Monday, November 21, 2011

"From Her Ashes Risen"

While she's been part of the X-Men books from the beginning, she rarely gets stories or treatment in general to match her teammates. She doesn't make an easy metaphor for male adolescent aggression, or struggles with relinquishing a sense of control. In fact, for most of her history she's been relegated to facilitating those metaphors. There's really only one big story she's known for, granted it's one of the two or three most important storylines in the history of the series. Still, Jean Grey, or Marvel Girl, or Phoenix is mostly known for being the rope in a romantic tug of war. Like most Marvel heroines of the Silver Age she was subjected to unfortunate moments like this:

Note that Professor X has his hands in the pimpin' formation. 

I think it's fair to say that Jean probably get's it the worst in terms of Silver Age sexual harassment.  Professor X's tacit approval of the boys behavior is the icing on the fucked up cake. Of course, we all know what he thought of Jean at the time, at least we do if we read my essay on the Prof.

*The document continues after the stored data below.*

(* ===== verification/Layout.v ===== *)
(** Constants and address arithmetic of the headers param.h, memlayout.h, mmu.h
    and fs.h: page rounding, the three-part split of a virtual address, page
    table entries, segment and gate descriptors, and the block numbers of the
    on-disk layout. *)

From S2P Require Import Prelude.

(** ** param.h *)
Definition NPROC : Z := 64.
Definition KSTACKSIZE : Z := 4096.
Definition NCPU : Z := 8.
Definition NOFILE : Z := 16.
Definition NFILE : Z := 100.
Definition NINODE : Z := 50.
Definition NDEV : Z := 10.
Definition ROOTDEV : Z := 1.
Definition MAXARG : Z := 32.
Definition MAXOPBLOCKS : Z := 10.
Definition LOGSIZE : Z := MAXOPBLOCKS * 3.
Definition NBUF : Z := MAXOPBLOCKS * 3.
Definition FSSIZE : Z := 100000.
Definition SWAPBASE : Z := 500.
Definition SWAPMAX : Z := 100000 - SWAPBASE.

(** ** memlayout.h *)
Definition EXTMEM : Z := 0x100000.
Definition PHYSTOP : Z := 0xE000000.
Definition DEVSPACE : Z := 0xFE000000.
Definition KERNBASE : Z := 0x80000000.
Definition KERNLINK : Z := KERNBASE + EXTMEM.

Definition V2P (a : Z) : Z := u32 (a - KERNBASE).
Definition P2V (a : Z) : Z := u32 (a + KERNBASE).

(** ** mmu.h: addresses *)
Definition PGSIZE : Z := 4096.
Definition NPDENTRIES : Z := 1024.
Definition NPTENTRIES : Z := 1024.
Definition PTXSHIFT : Z := 12.
Definition PDXSHIFT : Z := 22.

Definition PDX (va : Z) : Z := Z.land (Z.shiftr (u32 va) PDXSHIFT) 0x3FF.
Definition PTX (va : Z) : Z := Z.land (Z.shiftr (u32 va) PTXSHIFT) 0x3FF.

Definition PGADDR (d t o : Z) : Z :=
  u32 (Z.lor (Z.lor (Z.shiftl d PDXSHIFT) (Z.shiftl t PTXSHIFT)) o).

Definition PGROUNDUP (sz : Z) : Z := Z.land (u32 (sz + PGSIZE - 1)) (Z.lnot (PGSIZE - 1)).
Definition PGROUNDDOWN (a : Z) : Z := Z.land (u32 a) (Z.lnot (PGSIZE - 1)).

(** ** mmu.h: page table entries *)
Definition PTE_P : Z := 0x001.
Definition PTE_W : Z := 0x002.
Definition PTE_U : Z := 0x004.
Definition PTE_PS : Z := 0x080.
Definition PTE_A : Z := 0x20.
Definition PTE_SWAP : Z := 0x100.

Definition PTE_ADDR (pte : Z) : Z := Z.land (u32 pte) (Z.lnot 0xFFF).
Definition PTE_FLAGS (pte : Z) : Z := Z.land (u32 pte) 0xFFF.

(** ** mmu.h: segment and gate descriptors *)
Definition FL_IF : Z := 0x200.
Definition SEG_KCODE : Z := 1.
Definition SEG_KDATA : Z := 2.
Definition SEG_UCODE : Z := 3.
Definition SEG_UDATA : Z := 4.
Definition SEG_TSS : Z := 5.
Definition DPL_USER : Z := 3.
Definition STA_X : Z := 8.
Definition STA_W : Z := 2.
Definition STA_R : Z := 2.
Definition STS_T32A : Z := 9.
Definition STS_IG32 : Z := 14.
Definition STS_TG32 : Z := 15.

Record segdesc := mk_segdesc {
  lim_15_0 : Z;
  base_15_0 : Z;
  base_23_16 : Z;
  sd_type : Z;
  sd_s : Z;
  sd_dpl : Z;
  sd_p : Z;
  lim_19_16 : Z;
  sd_avl : Z;
  sd_rsv1 : Z;
  sd_db : Z;
  sd_g : Z;
  base_31_24 : Z }.

(** [lim] is an unsigned constant in every use of the macros. *)
Definition SEG (type base lim dpl : Z) : segdesc :=
  mk_segdesc (Z.land (Z.shiftr lim 12) 0xffff) (Z.land (u32 base) 0xffff)
    (Z.land (Z.shiftr (u32 base) 16) 0xff) type 1 dpl 1
    (Z.shiftr (u32 lim) 28) 0 0 1 1 (Z.shiftr (u32 base) 24).

Definition SEG16 (type base lim dpl : Z) : segdesc :=
  mk_segdesc (Z.land lim 0xffff) (Z.land (u32 base) 0xffff)
    (Z.land (Z.shiftr (u32 base) 16) 0xff) type 1 dpl 1
    (Z.shiftr (u32 lim) 16) 0 0 1 0 (Z.shiftr (u32 base) 24).

Record gatedesc := mk_gatedesc {
  off_15_0 : Z;
  gd_cs : Z;
  gd_args : Z;
  gd_rsv1 : Z;
  gd_type : Z;
  gd_s : Z;
  gd_dpl : Z;
  gd_p : Z;
  off_31_16 : Z }.

Definition SETGATE (istrap : bool) (sel off d : Z) : gatedesc :=
  mk_gatedesc (Z.land (u32 off) 0xffff) sel 0 0
    (if istrap then STS_TG32 else STS_IG32) 0 d 1 (Z.shiftr (u32 off) 16).

(** What the processor reads out of the descriptors (Intel SDM vol. 3, 3.4.5
    and 6.11): the base, the limit in bytes and the handler's offset. *)
Definition seg_base (d : segdesc) : Z :=
  base_15_0 d + 2 ^ 16 * base_23_16 d + 2 ^ 24 * base_31_24 d.

Definition seg_limit (d : segdesc) : Z :=
  let raw := lim_15_0 d + 2 ^ 16 * lim_19_16 d in
  if sd_g d =? 1 then 4096 * raw + 4095 else raw.

Definition gate_offset (g : gatedesc) : Z := off_15_0 g + 2 ^ 16 * off_31_16 g.

(** ** fs.h *)
Definition ROOTINO : Z := 1.
Definition BSIZE : Z := 512.
Definition NDIRECT : Z := 12.
Definition NINDIRECT : Z := BSIZE / 4.
Definition MAXFILE : Z := NDIRECT + NINDIRECT.
Definition DIRSIZ : Z := 14.

(** The sizes the compiler gives [struct dinode] and [struct dirent]. *)
Definition sizeof_dinode : Z := 64.
Definition sizeof_dirent : Z := 16.

Definition IPB : Z := BSIZE / sizeof_dinode.
Definition BPB : Z := BSIZE * 8.

Record superblock := mk_superblock {
  sb_size : Z;
  sb_nblocks : Z;
  sb_ninodes : Z;
  sb_nlog : Z;
  sb_logstart : Z;
  sb_inodestart : Z;
  sb_bmapstart : Z }.

Definition IBLOCK (i : Z) (sb : superblock) : Z := i / IPB + sb_inodestart sb.
Definition BBLOCK (b : Z) (sb : superblock) : Z := b / BPB + sb_bmapstart sb.

(** ** stat.h and fcntl.h *)
Definition T_DIR : Z := 1.
Definition T_FILE : Z := 2.
Definition T_DEV : Z := 3.
Definition O_RDONLY : Z := 0x000.
Definition O_WRONLY : Z := 0x001.
Definition O_RDWR : Z := 0x002.
Definition O_CREATE : Z := 0x200.

(** * Lemmas *)
Lemma land_low z n : 0 <= n -> Z.land z (Z.ones n) = z mod 2 ^ n.
Proof. apply Z.land_ones. Qed.

(** Clearing the low [n] bits rounds down to a multiple of [2^n]. *)
Lemma land_high z n : 0 <= n -> Z.land z (Z.lnot (Z.ones n)) = 2 ^ n * (z / 2 ^ n).
Proof.
  intros Hn. rewrite <- Z.ldiff_land, Z.ldiff_ones_r by lia.
  rewrite Z.shiftl_mul_pow2, Z.shiftr_div_pow2 by lia. lia.
Qed.

Lemma PGROUNDDOWN_eq a : PGROUNDDOWN a = PGSIZE * (u32 a / PGSIZE).
Proof. unfold PGROUNDDOWN, PGSIZE. change (4096 - 1) with (Z.ones 12). apply land_high. lia. Qed.

Lemma PGROUNDUP_eq a : PGROUNDUP a = PGSIZE * (u32 (a + PGSIZE - 1) / PGSIZE).
Proof. unfold PGROUNDUP, PGSIZE. change (4096 - 1) with (Z.ones 12). apply land_high. lia. Qed.

Lemma PTE_ADDR_eq p : PTE_ADDR p = PGSIZE * (u32 p / PGSIZE).
Proof. unfold PTE_ADDR. change 0xFFF with (Z.ones 12). apply land_high. lia. Qed.

Lemma PTE_FLAGS_eq p : PTE_FLAGS p = u32 p mod PGSIZE.
Proof. unfold PTE_FLAGS. change 0xFFF with (Z.ones 12). apply land_low. lia. Qed.

Lemma PDX_eq va : PDX va = u32 va / 2 ^ 22.
Proof.
  unfold PDX, PDXSHIFT. change 0x3FF with (Z.ones 10). rewrite land_low by lia.
  rewrite Z.shiftr_div_pow2 by lia. pose proof (u32_range va).
  apply Z.mod_small. zdiv.
Qed.

Lemma PTX_eq va : PTX va = (u32 va / 2 ^ 12) mod 2 ^ 10.
Proof.
  unfold PTX, PTXSHIFT. change 0x3FF with (Z.ones 10). rewrite land_low by lia.
  by rewrite Z.shiftr_div_pow2 by lia.
Qed.

(** Disjoint fields: [lor] of a multiple of [2^n] and a number below [2^n] adds. *)
Lemma lor_disjoint a b n : 0 <= n -> 0 <= b < 2 ^ n -> Z.lor (a * 2 ^ n) b = a * 2 ^ n + b.
Proof.
  intros Hn Hb. symmetry. apply Z.add_nocarry_lor.
  apply Z.bits_inj'. intros i Hi. rewrite Z.land_spec, Z.bits_0.
  destruct (Z.lt_ge_cases i n) as [H|H].
  - by rewrite Z.mul_pow2_bits_low by lia.
  - rewrite <- (Z.mod_small b (2 ^ n)) by lia.
    rewrite Z.mod_pow2_bits_high by lia. apply andb_false_r.
Qed.

Lemma PGADDR_eq d t o :
  0 <= d < 2 ^ 10 -> 0 <= t < 2 ^ 10 -> 0 <= o < PGSIZE ->
  PGADDR d t o = d * 2 ^ 22 + t * 2 ^ 12 + o.
Proof.
  intros Hd Ht Ho. unfold PGADDR, PDXSHIFT, PTXSHIFT, PGSIZE in *.
  rewrite !Z.shiftl_mul_pow2 by lia. rewrite lor_disjoint by lia.
  replace (d * 2 ^ 22 + t * 2 ^ 12) with ((d * 2 ^ 10 + t) * 2 ^ 12) by lia.
  rewrite lor_disjoint by lia. rewrite u32_small; lia.
Qed.

Lemma PGROUNDUP_small a : 0 <= a <= 2 ^ 32 - PGSIZE ->
  PGROUNDUP a = PGSIZE * ((a + PGSIZE - 1) / PGSIZE).
Proof. intros. rewrite PGROUNDUP_eq, u32_small; [done|unfold PGSIZE in *; lia]. Qed.

Lemma PGROUNDUP_bounds a : 0 <= a <= 2 ^ 32 - PGSIZE ->
  a <= PGROUNDUP a < a + PGSIZE /\ PGROUNDUP a mod PGSIZE = 0.
Proof.
  intros. rewrite PGROUNDUP_small by done. unfold PGSIZE in *.
  rewrite Z.mul_comm, Z.mod_mul by lia. zdiv.
Qed.

Lemma PGROUNDDOWN_bounds a : 0 <= a < 2 ^ 32 ->
  a - PGSIZE < PGROUNDDOWN a <= a /\ PGROUNDDOWN a mod PGSIZE = 0.
Proof.
  intros. rewrite PGROUNDDOWN_eq, u32_small by done. unfold PGSIZE in *.
  rewrite Z.mul_comm, Z.mod_mul by lia. zdiv.
Qed.

Lemma V2P_P2V pa : 0 <= pa < 2 ^ 32 -> V2P (P2V pa) = pa.
Proof.
  intros. unfold V2P, P2V. rewrite u32_sub_l. rewrite u32_small; lia.
Qed.

Lemma P2V_V2P va : 0 <= va < 2 ^ 32 -> P2V (V2P va) = va.
Proof.
  intros. unfold V2P, P2V. rewrite u32_add_l. rewrite u32_small; lia.
Qed.

(** The three-part split of a virtual address loses nothing: the address is
    rebuilt from its directory index, table index and page offset, and the
    indexes of a rebuilt address are the ones it was built from. *)
Lemma pgaddr_split va : 0 <= va < 2 ^ 32 -> PGADDR (PDX va) (PTX va) (va mod PGSIZE) = va.
Proof.
  intros H. rewrite PDX_eq, PTX_eq, (u32_small va H), PGADDR_eq; unfold PGSIZE; zdiv.
Qed.

Lemma pgaddr_indexes d t o :
  0 <= d < 2 ^ 10 -> 0 <= t < 2 ^ 10 -> 0 <= o < PGSIZE ->
  PDX (PGADDR d t o) = d /\ PTX (PGADDR d t o) = t /\ PGADDR d t o mod PGSIZE = o.
Proof.
  intros Hd Ht Ho. rewrite PDX_eq, PTX_eq, PGADDR_eq by done.
  unfold PGSIZE in *. rewrite u32_small by lia. zdiv.
Qed.

(** A page table entry splits into the frame address and the flag bits. *)
Lemma pte_split pte : 0 <= pte < 2 ^ 32 -> PTE_ADDR pte + PTE_FLAGS pte = pte.
Proof.
  intros. rewrite PTE_ADDR_eq, PTE_FLAGS_eq, u32_small by done. unfold PGSIZE. zdiv.
Qed.

(** SEG builds a 4K-granular descriptor: its base is [base] and the limit the
    processor computes is [lim] with its low 12 bits set, provided bits 12-27 and
    28-31 of [lim] are its 20-bit page limit.  SEG16 keeps a byte limit. *)
Lemma SEG_fields type base lim dpl :
  0 <= base < 2 ^ 32 -> 0 <= lim < 2 ^ 32 ->
  seg_base (SEG type base lim dpl) = base /\
  seg_limit (SEG type base lim dpl) = 4096 * (lim / 4096) + 4095.
Proof.
  intros Hb Hl. unfold seg_base, seg_limit, SEG. cbn -[Z.pow Z.mul Z.div Z.modulo].
  change 0xffff with (Z.ones 16). change 0xff with (Z.ones 8).
  rewrite !land_low by lia. rewrite !(u32_small base), !(u32_small lim) by lia.
  rewrite !Z.shiftr_div_pow2 by lia. zdiv.
Qed.

Lemma SEG16_fields type base lim dpl :
  0 <= base < 2 ^ 32 -> 0 <= lim < 2 ^ 20 ->
  seg_base (SEG16 type base lim dpl) = base /\ seg_limit (SEG16 type base lim dpl) = lim.
Proof.
  intros Hb Hl. unfold seg_base, seg_limit, SEG16. cbn -[Z.pow Z.mul Z.div Z.modulo].
  change 0xffff with (Z.ones 16). change 0xff with (Z.ones 8).
  rewrite !land_low by lia. rewrite !(u32_small base), !(u32_small lim) by lia.
  rewrite !Z.shiftr_div_pow2 by lia. zdiv.
Qed.

Lemma SETGATE_offset istrap sel off d :
  0 <= off < 2 ^ 32 -> gate_offset (SETGATE istrap sel off d) = off.
Proof.
  intros Ho. unfold gate_offset, SETGATE. cbn -[Z.pow Z.mul Z.div Z.modulo].
  change 0xffff with (Z.ones 16). rewrite land_low by lia. rewrite !u32_small by lia.
  rewrite Z.shiftr_div_pow2 by lia. zdiv.
Qed.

So, if you wanted to read the X-males behavior as the manifestation of Professor X's own repressed desires, well you'd have grounds for it. Luckily Jean's a bit more assertive than the Invisible Girl or the Wasp, so she does get the occasional scene like this.


The rest of the team's behavior improves as the sixties wear on, though Cyclops's wasn't as bad to begin with. The point is that before she was linked to primordial cosmic power, Jean was mostly defined by the men whose attraction to her generated conflict. She's still pretty ill defined, if you ask me. The fact that they can never settle on a good superhero name for her is evidence of that, from Marvel Girl to Phoenix to just her civilian name. However, I think there is another way to look at her, and the nature of her changing names and costumes. Mutatis mutandis is often given as the school motto of the Xavier Institute, and with her ever changing nature Jean Grey is best positioned to personify that motto. She died as part of Marvel's red head purge of the aughts, but given she's been the Phoenix (And that this is a superhero comic.) her return is all, but inevitable.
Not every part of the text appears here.